AlphaFold was originally developed to predict the shape of individual proteins. But within days of its release, other scientists showed that the software could be “hacked” to model how multiple proteins interact. In the months since, researchers have developed myriad approaches to improve AlphaFold’s ability to address complexities. DeepMind even released an update called AlphaFold-Multimer with this goal.
These efforts appear to have paid off, as CASP15 saw a significant increase in the number of accurate complexes compared to previous competitions, largely due to methods that adapted AlphaFold. “It’s a new game for us to be with complexes of near-experimental accuracy,” says Mauser. “We also have some failures.”
For example, the teams made amazingly accurate predictions about a viral molecule of unknown function, made up of two identical proteins that are intertwined. This type of shape has puzzled pre-AlphaFold tools, says Ezgi Karaca, a computational structural biologist at Turkey’s Izmir Biomedicine and Genome Center, who evaluated the complex predictions. The standard version of AlphaFold couldn’t accurately model the shape of a giant 20-chain bacterial enzyme, but some teams predicted the protein’s structure by applying additional hacks to the network, adds Karaca.
Meanwhile, teams have struggled to predict complexes involving immune molecules called antibodies – including several bound to a SARS-CoV-2 protein – and related molecules called nanobodies. But there was a chance of success in some teams’ predictions, says Karaca, hinting that hacks in AlphaFold will be useful in predicting the shape of these medically important molecules.
Also notable at this year’s CASP was the absence of DeepMind. The company gave no reason for not participating, but released a brief statement during CASP15 congratulating the participating teams. (At the same time, an update was rolled out to AlphaFold to help researchers compare their progress against the network.)
Other researchers say the competition is a significant investment of time that the company might have been better able to spend on other challenges. “It would have been nice for us if they had participated,” says Moult. But he adds: “Because the methods are so good, they couldn’t make another big leap.”
Making big improvements to AlphaFold will take time, researchers say, and will likely require new innovations in machine learning and protein structure prediction. One area under development is the application of “language models” such as those used in text prediction tools to the prediction of protein structures.

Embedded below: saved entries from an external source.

(** After an update of pages outside. *)
Lemma mappable_upd T m m' prot lo hi phys : mappable T m -> outside lo hi -> upd T m m' (paint prot lo hi phys) -> mappable T m'.
Proof.
  intros HM HO HU. pose proof (dir_free T m lo hi HM HO) as Hw. destruct HM as [M1 M2 M3 M4 M5].
  pose proof (st_paint G T prot lo hi (outside_win lo hi HO) (outside_bm lo hi HO (proj1 M4)) 3 (swapper_pg_dir G / 4096) root m m' lo hi phys
    ltac:(lia) (mappable_state T m (Build_mappable T m M1 M2 M3 M4 M5)) Hw ltac:(lia) ltac:(lia) HU) as [S1 S2 S3].
  split; [done | intros k Hk; apply S2; lia | | done | done]. intros j Hj.
  pose proof (Z.div_mod (swapper_pg_dir G) 4096 ltac:(lia)) as Hd. rewrite (proj2 M4) in Hd. specialize (S3 j Hj).
  by replace (swapper_pg_dir G / 4096 * 4096) with (swapper_pg_dir G) in S3 by lia.
Qed.

(** What the arguments must be. *)
Record map_args (phys virt size : Z) : Prop := {
  mg_offset : phys mod 4096 = virt mod 4096;
  mg_phys : 0 <= phys < 2 ^ 48;
  mg_virt : PAGE_OFFSET <= virt;
  mg_size : 0 < size /\ virt + size + 4095 < 2 ^ 64;
}.

Lemma pg_lo_div n virt : pg_lo virt / lsize n = virt / lsize n.
Proof.
  unfold pg_lo. assert (E : lsize n = 4096 * 2 ^ (lshift n - 12)).
  { unfold lsize, lshift. change 4096 with (2 ^ 12). rewrite <- Z.pow_add_r by lia. f_equal. lia. }
  assert (0 < 2 ^ (lshift n - 12)) by (apply Z.pow_pos_nonneg; unfold lshift; lia).
  rewrite E, <- !Z.div_div by lia. by rewrite Z.div_mul by lia.
Qed.

Lemma args_range phys virt size : map_args phys virt size ->
  pg_lo virt <= virt < pg_lo virt + 4096 /\ virt + size <= pg_hi virt size < virt + size + 4096
  /\ pg_hi virt size < 2 ^ 64 /\ kaddr (pg_lo virt).
Proof.
  intros [A1 A2 A3 [A4 A5]]. unfold PAGE_OFFSET in A3. unfold pg_hi, pg_lo in *. pose proof (Z.div_mod virt 4096 ltac:(lia)) as D1.
  pose proof (Z.mod_pos_bound virt 4096 ltac:(lia)). pose proof (Z.div_mod (virt + size - 1) 4096 ltac:(lia)) as D2.
  pose proof (Z.mod_pos_bound (virt + size - 1) 4096 ltac:(lia)). split; [lia |]. split; [lia |]. split; [lia |].
  unfold kaddr. fold (pg_lo virt). change (2 ^ 48) with (lsize 4) at 1. rewrite pg_lo_div. change (lsize 4) with (2 ^ 48).
  symmetry. apply (Z.div_unique_pos _ _ _ (virt - 0xffff * 2 ^ 48)); lia.
Qed.

(** What both theorems about [create_mapping] start with. *)
Lemma create_mapping_loop m mb phys virt size prot : map_args phys virt size ->
  create_mapping G (FixSt m mb) phys virt size prot
  = map_loop TABLE_FUEL (2 ^ 39) one_entry (fun s pgdp addr next phys => init_pud G s pgdp addr next phys prot NO_CONT_MAPPINGS)
      (FixSt m mb) (swapper_pg_dir G + 8 * lindex 3 (pg_lo virt)) (pg_lo virt) (pg_hi virt size) (pg_lo phys).
Proof.
  intros HA. pose proof (args_range phys virt size HA) as (L1 & L2 & L3 & L4). destruct HA as [A1 A2 A3 [A4 A5]].
  unfold create_mapping. rewrite (proj2 (Z.ltb_ge _ _)) by lia. unfold PAGE_OFFSET in A3. unfold __create_pgd_mapping.
  assert (E : Z.land (Z.lxor phys virt) (PAGE_SIZE - 1) = 0).
  { change (PAGE_SIZE - 1) with (Z.ones 12). apply Z.bits_inj'. intros i Hi. rewrite Z.land_spec, Z.lxor_spec, Z.bits_0.
    destruct (Z.lt_ge_cases i 12); [| rewrite Z.ones_spec_high by lia; apply andb_false_r].
    change 4096 with (2 ^ 12) in A1. rewrite <- (Z.mod_pow2_bits_low phys 12 i), <- (Z.mod_pow2_bits_low virt 12 i), A1 by lia.
    by rewrite xorb_nilpotent. }
  rewrite E. cbn [negb Z.eqb]. rewrite !(fun x H => proj1 (page_offset G x H)) by lia. fold (pg_lo phys) (pg_lo virt).
  rewrite (u64_small (virt + size)) by lia. change PGDIR_SHIFT with (lshift 3). rewrite pxd_index_val.
  replace (lindex 3 virt) with (lindex 3 (pg_lo virt)) by (unfold lindex; by rewrite pg_lo_div).
  replace (ALIGN_UP (virt + size) PAGE_SIZE) with (pg_hi virt size); [done |].
  unfold ALIGN_UP. change PAGE_SIZE with 4096. rewrite u64_small by lia. rewrite align_mask_pow2 by (apply is_pow2_PAGE_SIZE || lia).
  unfold pg_hi in *. pose proof (Z.div_mod (virt + size - 1) 4096 ltac:(lia)).
  replace (virt + size + 4096 - 1) with ((virt + size - 1) + 1 * 4096) by lia. rewrite Z_mod_plus_full. lia.
Qed.

Lemma create_mapping_run T m mb phys virt size prot attr : mappable T m -> prot = Z.lor attr 3 -> attr_ok attr ->
  map_args phys virt size -> outside (pg_lo virt) (pg_hi virt size) ->
  ready T prot m (pg_lo virt) (pg_hi virt size) (pg_lo phys) ->
  exists m', create_mapping G (FixSt m mb) phys virt size prot = Done (FixSt m' mb)
    /\ upd T m m' (paint prot (pg_lo virt) (pg_hi virt size) (pg_lo phys)).
Proof.
  intros HM Hp Ha HA HO HR. pose proof (args_range phys virt size HA) as (L1 & L2 & L3 & L4).
  rewrite create_mapping_loop by done. set (lo := pg_lo virt) in *. set (hi := pg_hi virt size) in *.
  assert (Hs : forall v, lo <= v < hi -> v / lsize 4 = 0xffff).
  { intros v Hv. change (lsize 4) with (2 ^ 48). apply (kaddr_between lo); [done | lia]. }
  assert (Ed : swapper_pg_dir G = swapper_pg_dir G / 4096 * 4096).
  { pose proof (Z.div_mod (swapper_pg_dir G) 4096 ltac:(lia)) as Hd. rewrite (proj2 (mb_align _ _ HM)) in Hd. lia. }
  rewrite Ed. pose proof (outside_win lo hi HO) as Hwn. pose proof (outside_bm lo hi HO (proj1 (mb_align _ _ HM))) as Hbm.
  pose proof (ks_root _ _ _ (fm_space _ _ _ (mb_fix _ _ HM))) as Hrt.
  apply (map_loop_ok G T prot attr Hp Ha lo hi Hwn Hbm mb 3 (swapper_pg_dir G / 4096) root 0xffff 39);
    [lia | by eapply dir_free | lia | apply (one_entry_ok 3) | | by apply mappable_state | lia | lia | exact HR | exact Hs |].
  - apply (turn_of_level G T prot lo hi mb 2); [by eapply pud_level_maps | exact Hrt | by eapply dir_free].
  - eapply (table_rounds 3); [unfold lshift; lia | | exact Hs]. destruct HR as [[R _] _ _ _ _ _]. lia.
Qed.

But these methods — including one developed by social networking giant Meta — didn’t fare nearly as well at CASP15 as tools based on AlphaFold.
However, such tools could be useful for predicting how mutations alter a protein’s structure – one of several key challenges in protein structure prediction that has emerged from the success of AlphaFold. Thanks to this, the field is no longer focused on a single target, says AlQuraishi. “There’s a whole bunch of those issues.”